The camp system was one of the key instruments of terror, while at the same time providing necessary labour for the German war economy. Historians estimate that some 5 million Polish citizens (including Polish Jews) went through them.[1] Impartial scientific research into prisoner statistics became possible only after the collapse of the Soviet Empire in 1989, because in the preceding decades all inhabitants of the eastern half of the country annexed by the USSR in 1939 were described as citizens of the Soviet Union in the official communist statistics.[1]


Before the September 1939 Invasion of Poland, the concentration camps built in Nazi Germany held mainly German Jews and political enemies of the Nazi regime.[4] Everything changed dramatically with the onset of World War II. The Nazi concentration camps (Konzentrationslager, KL or KZ) set up across the entire German-occupied Europe were redesigned to exploit the labor of foreign captives and prisoners of war at high mortality rate for maximum profit. Millions of ordinary people were enslaved as part of the German war effort.[8] According to research by the United States Holocaust Memorial Museum,[9] Nazi Germany created some 42,500 camps and ghettos in which an estimated 15 to 20 million people were imprisoned. All types of confinement were used as a source of labour supply.[9]
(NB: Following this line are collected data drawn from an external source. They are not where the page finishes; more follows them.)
(* ===== verification/Addresses.v ===== *)
(** * Which addresses a pod binds

    [src/src/dataplane/addresses.rs]: a Gateway's addresses, IP literals and
    network names, matched with the pod's own. Interface enumeration
    ([getifaddrs]) is not modelled: the pod's addresses are an argument. *)

From S2P Require Import Prelude Bytes Net IpText.

(** [str::parse::<Ipv4Addr>]: a longer text cannot be one. *)
Definition parse_ipv4 (s : list Z) : option Z := if (15 <? length s)%nat then None else parse_with read_ipv4_addr s.

(** The digits of [str::parse] for an unsigned integer of at most [max], each
    step checked for overflow. *)
Fixpoint uint_digits (max : Z) (s : list Z) (value : Z) : option Z :=
  match s with
  | [] => Some value
  | c :: t =>
      match to_digit 10 c with
      | None => None
      | Some d => if max <? value * 10 + d then None else uint_digits max t (value * 10 + d)
      end
  end.

Definition parse_uint (max : Z) (s : list Z) : option Z :=
  match s with
  | [] => None
  | [c] => if (c =? 43) || (c =? 45) then None else uint_digits max s 0
  | c :: t => if c =? 43 then uint_digits max t 0 else uint_digits max s 0
  end.

Definition parse_u32 (s : list Z) : option Z := parse_uint U32_MAX s.
Definition parse_u64 (s : list Z) : option Z := parse_uint U64_MAX s.

Definition parse_cidr (cidr : list Z) : option (Z * Z) :=
  '(addr_str, len_str) ← split_once 47 cidr;
  addr ← parse_ipv4 addr_str; len ← parse_u32 len_str; Some (addr, len).

(** [!0u32 << n]. *)
Definition u32_shl_ones (n : Z) : Z := as_u32 (Z.shiftl U32_MAX n).

Definition ip_in_subnet (ip network prefix_len : Z) : bool :=
  if 32 <? prefix_len then false
  else
    let mask := if prefix_len =? 0 then 0 else u32_shl_ones (32 - prefix_len) in
    Z.land ip mask =? Z.land network mask.

Record NetworkCidrs := { net_name : list Z; cidrs : list (list Z) }.

Definition network_names (addresses : list (list Z)) : list (list Z) :=
  List.filter (fun a => negb (is_some (parse_ip_addr a))) addresses.

(** Whether a local address is an IPv4 one in a subnet of the network. *)
Definition on_network (net : NetworkCidrs) (ip : list Z) : bool :=
  match parse_ipv4 ip with
  | Some ip => existsb (fun '(network, len) => ip_in_subnet ip network len) (omap parse_cidr (cidrs net))
  | None => false
  end.

(** The [filter_map] of [resolve_networks]. *)
Definition resolve_network (networks : list NetworkCidrs) (local : list (list Z)) (name : list Z) : option (list Z * list Z) :=
  net ← List.find (fun n => beq (net_name n) name) networks;
  ip ← List.find (on_network net) local;
  Some (name, ip).

(** [collect] into a map: a later entry replaces an earlier one. *)
Definition resolve_networks (addresses : list (list Z)) (networks : list NetworkCidrs) (local : list (list Z))
  : gmap (list Z) (list Z) :=
  fold_left (fun m '(k, v) => <[k := v]> m) (omap (resolve_network networks local) (network_names addresses)) ∅.

Definition unresolved_networks (addresses : list (list Z)) (resolved : gmap (list Z) (list Z)) : list (list Z) :=
  List.filter (fun name => negb (is_some (resolved !! name))) (network_names addresses).

Definition bind_addresses_resolved (addresses : list (list Z)) (resolved : gmap (list Z) (list Z)) (local : list (list Z))
  : option (list (list Z)) :=
  let bindable :=
    List.filter (fun a => bool_decide (a ∈ local) || existsb (fun kv => beq kv.2 a) (map_to_list resolved))
      (map (fun a => default a (resolved !! a)) addresses) in
  if is_nil bindable && negb (is_nil (unresolved_networks addresses resolved)) then None else Some bindable.

Definition bind_addresses (addresses : list (list Z)) (networks : list NetworkCidrs) (local : list (list Z))
  : option (list (list Z)) :=
  bind_addresses_resolved addresses (resolve_networks addresses networks local) local.

(** ** Subnets *)

Lemma testbit_ones_shifted n i : 0 <= n <= 32 -> 0 <= i ->
  Z.testbit (u32_shl_ones n) i = (n <=? i) && (i <? 32).
Proof.
  intros Hn Hi. unfold u32_shl_ones, as_u32, wrap. rewrite <- Z.land_ones by lia. rewrite Z.land_spec.
  rewrite Z.testbit_ones by lia. rewrite Z.shiftl_spec by lia.
  change U32_MAX with (Z.ones 32). rewrite Z.testbit_ones by lia.
  destruct (Z.leb_spec n i), (Z.ltb_spec i 32), (Z.leb_spec 0 (i - n)), (Z.ltb_spec (i - n) 32), (Z.leb_spec 0 i); simpl; lia || done.
Qed.

(** Two addresses are on one network when their first [len] bits agree. *)
Lemma ip_in_subnet_spec ip network len :
  u32 ip -> u32 network -> 0 <= len ->
  ip_in_subnet ip network len = true <-> len <= 32 /\ Z.shiftr ip (32 - len) = Z.shiftr network (32 - len).
Proof.
  intros Hip Hnet Hlen. unfold ip_in_subnet.
  assert (Hhigh : forall a i, u32 a -> 32 <= i -> Z.testbit a i = false).
  { intros a i Ha Hi. rewrite <- (Z.mod_small a (2 ^ 32)) by exact Ha. apply Z.mod_pow2_bits_high. lia. }
  destruct (Z.ltb_spec 32 len); [split; [done|lia]|].
  assert (Hbits : forall a, u32 a -> Z.land a (if len =? 0 then 0 else u32_shl_ones (32 - len)) = Z.shiftl (Z.shiftr a (32 - len)) (32 - len)).
  { intros a Ha. apply Z.bits_inj'. intros i Hi. rewrite Z.land_spec. destruct (Z.eqb_spec len 0) as [->|].
    - rewrite Z.bits_0, andb_false_r. rewrite Z.shiftl_spec by lia. destruct (Z_lt_le_dec i 32).
      + rewrite Z.testbit_neg_r by lia. done.
      + rewrite Z.shiftr_spec by lia. rewrite Hhigh by (done || lia). done.
    - rewrite testbit_ones_shifted by lia. rewrite Z.shiftl_spec by lia. destruct (Z.leb_spec (32 - len) i); cbn [andb].
      + rewrite Z.shiftr_spec by lia. replace (i - (32 - len) + (32 - len)) with i by lia.
        destruct (Z.ltb_spec i 32); [by rewrite andb_true_r|]. rewrite Hhigh by (done || lia). done.
      + rewrite andb_false_r, Z.testbit_neg_r by lia. done. }
  rewrite !Hbits by done. rewrite Z.eqb_eq. split.
  - intros E. split; [lia|]. apply (f_equal (fun z => Z.shiftr z (32 - len))) in E.
    by rewrite !Z.shiftr_shiftl_l, !Z.sub_diag, !Z.shiftl_0_r in E by lia.
  - by intros [_ ->].
Qed.

(** ** What is bound *)

Lemma resolve_networks_Some addresses networks local name ip :
  resolve_networks addresses networks local !! name = Some ip ->
  name ∈ network_names addresses /\ ip ∈ local
  /\ exists net, net ∈ networks /\ net_name net = name /\ on_network net ip = true.
Proof.
  unfold resolve_networks. intros H.
  assert (Hin : (name, ip) ∈ omap (resolve_network networks local) (network_names addresses)).
  { revert H. assert (Hgen : forall l (m : gmap (list Z) (list Z)),
      fold_left (fun m '(k, v) => <[k := v]> m) l m !! name = Some ip -> (name, ip) ∈ l \/ m !! name = Some ip).
    { intros l. induction l as [|[k v] l IH]; intros m; cbn [fold_left]; [by right|].
      intros H%IH. destruct H as [H|H]; [left; by right|]. rewrite lookup_insert_Some in H.
      destruct H as [[-> ->]|[_ H]]; [left; by left|by right]. }
    intros H%Hgen. destruct H as [|H]; [done|by rewrite lookup_empty in H]. }
  apply list_elem_of_omap in Hin as (name' & Hn & Hr). unfold resolve_network in Hr.
  destruct (List.find _ networks) as [net|] eqn:En; [|done]. cbn [mbind option_bind] in Hr.
  destruct (List.find (on_network net) local) as [ip'|] eqn:Ei; [|done]. injection Hr as <- <-.
  apply find_some in En as [En Hb], Ei as [Ei Ho]. apply beq_spec in Hb.
  split; [done|]. split; [by apply list_elem_of_In|]. exists net. split; [by apply list_elem_of_In|]. done.
Qed.

Lemma network_names_spec a addresses : a ∈ network_names addresses <-> a ∈ addresses /\ parse_ip_addr a = None.
Proof.
  unfold network_names. rewrite !list_elem_of_In, filter_In. destruct (parse_ip_addr a); naive_solver.
Qed.

(** The listeners of a Gateway are never exposed on a network it did not
    name. What they bind is an address of the pod, each one named by the
    Gateway, as an IP literal or through a network whose subnets hold it; every
    interface is bound only where the Gateway names no network and no address
    of the pod; and nothing is bound only where a network it names has no
    address on the pod. *)
Theorem bind_addresses_stay_on_named_networks (addresses local : list (list Z)) (networks : list NetworkCidrs) :
  match bind_addresses addresses networks local with
  | Some [] => Forall (fun a => is_some (parse_ip_addr a) = true /\ a ∉ local) addresses
  | Some bound =>
      Forall (fun ip => ip ∈ local
        /\ (ip ∈ addresses
            \/ exists name net, name ∈ addresses /\ parse_ip_addr name = None /\ net ∈ networks /\ net_name net = name
               /\ on_network net ip = true)) bound
  | None => exists name, name ∈ addresses /\ parse_ip_addr name = None /\ resolve_networks addresses networks local !! name = None
  end.
Proof.
  unfold bind_addresses, bind_addresses_resolved. set (resolved := resolve_networks addresses networks local).
  set (bindable := List.filter _ _).
  assert (Hb : forall ip, ip ∈ bindable <-> exists a, a ∈ addresses /\ default a (resolved !! a) = ip
    /\ (ip ∈ local \/ exists name, resolved !! name = Some ip)).
  { intros ip. unfold bindable. rewrite list_elem_of_In, filter_In, in_map_iff, orb_true_iff, existsb_exists.
    setoid_rewrite <- list_elem_of_In. rewrite bool_decide_eq_true. split.
    - intros [(a & <- & Ha) Hc]. exists a. split_and!; [done|done|]. destruct Hc as [|([k v] & Hk & Hv)]; [by left|right].
      apply beq_spec in Hv. simpl in Hv. subst v. exists k. by apply elem_of_map_to_list.
    - intros (a & Ha & <- & Hc). split; [eauto|]. destruct Hc as [|[k Hk]]; [by left|right].
      exists (k, default a (resolved !! a)). split; [by apply elem_of_map_to_list|by apply beq_spec]. }
  destruct (is_nil bindable && negb (is_nil (unresolved_networks addresses resolved))) eqn:E.
  - apply andb_true_iff in E as [_ E]. destruct (unresolved_networks addresses resolved) as [|name rest] eqn:Eu; [done|].
    assert (Hn : name ∈ unresolved_networks addresses resolved) by (rewrite Eu; by left).
    unfold unresolved_networks in Hn. rewrite list_elem_of_In, filter_In, <- list_elem_of_In, network_names_spec in Hn.
    exists name. destruct Hn as [[Ha Hp] Hs]. split_and!; [done|done|]. by destruct (resolved !! name).
  - destruct bindable as [|b0 rest] eqn:Ebind.
    + cbn [is_nil andb] in E. apply Forall_forall. intros a Ha.
      assert (Hlit : is_some (parse_ip_addr a) = true).
      { destruct (parse_ip_addr a) as [i|] eqn:Ep; [done|]. exfalso.
        destruct (resolved !! a) as [ip|] eqn:Er.
        - assert (Hin : ip ∈ (@nil (list Z))); [|by apply not_elem_of_nil in Hin].
          apply Hb. exists a. rewrite Er. eauto.
        - assert (Hin : a ∈ unresolved_networks addresses resolved).
          { unfold unresolved_networks. rewrite list_elem_of_In, filter_In, <- list_elem_of_In, network_names_spec. by rewrite Er. }
          destruct (unresolved_networks addresses resolved); [by apply not_elem_of_nil in Hin|done]. }
      split; [done|]. intros Hloc. assert (Hin : a ∈ (@nil (list Z))); [|by apply not_elem_of_nil in Hin].
      apply Hb. exists a. split_and!; [done| |by left]. destruct (resolved !! a) as [ip|] eqn:Er; [|done].
      apply resolve_networks_Some in Er as [Hn _]. apply network_names_spec in Hn as [_ Hn]. by rewrite Hn in Hlit.
    + rewrite <- Ebind in *. apply Forall_forall. intros ip Hip. apply Hb in Hip as (a & Ha & Hd & Hc).
      split.
      * destruct Hc as [|[name Hn]]; [done|]. by apply resolve_networks_Some in Hn as (_ & ? & _).
      * destruct (resolved !! a) as [ip'|] eqn:Er; simpl in Hd; subst; [|by left]. right.
        apply resolve_networks_Some in Er as (Hn & _ & net & Hnet & Hname & Ho). apply network_names_spec in Hn as [_ Hn].
        exists a, net. done.
Qed.

Example binds_the_named_network :
  bind_addresses [bs "dmz"] [{| net_name := bs "dmz"; cidrs := [bs "10.8.0.0/16"] |}] [bs "192.168.1.4"; bs "10.8.3.4"]
  = Some [bs "10.8.3.4"].
Proof. vm_compute. reflexivity. Qed.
Between 1941 and 1943, the concerted effort to destroy the European Jews entirely led to the creation of extermination camps by the SS for the sole purpose of mass murder in gas chambers. During the Holocaust, many transit camps as well as newly formed Jewish ghettos across German occupied Poland served as collection points for deportation under the guise of "resettlement". The unsuspecting victims used to mistakenly perceive their own deportations as work summons.[10] The Germans turned Auschwitz into a major death camp by expanding its extermination facilities. It was only after the majority of Jews from all Nazi ghettos were annihilated that the cement gas chambers and crematoria were blown up in a systematic attempt to hide the evidence of genocide. The cremation ovens working around the clock till November 25, 1944, were blown up at Auschwitz by the orders of SS chief Heinrich Himmler.[4][11]

Extermination camps

The vision of the Final Solution had crystallised in the minds of the Nazi leadership during a five-week period, from 18 September to 25 October 1941. It coincided with the German victories on the Eastern Front which yielded over 500,000 new POWs near Moscow.[12] During this time, the concept of Hitler's Lebensraum was redefined. Different methods of industrial-scale murder were tested and the sites of the extermination camps were selected.[13]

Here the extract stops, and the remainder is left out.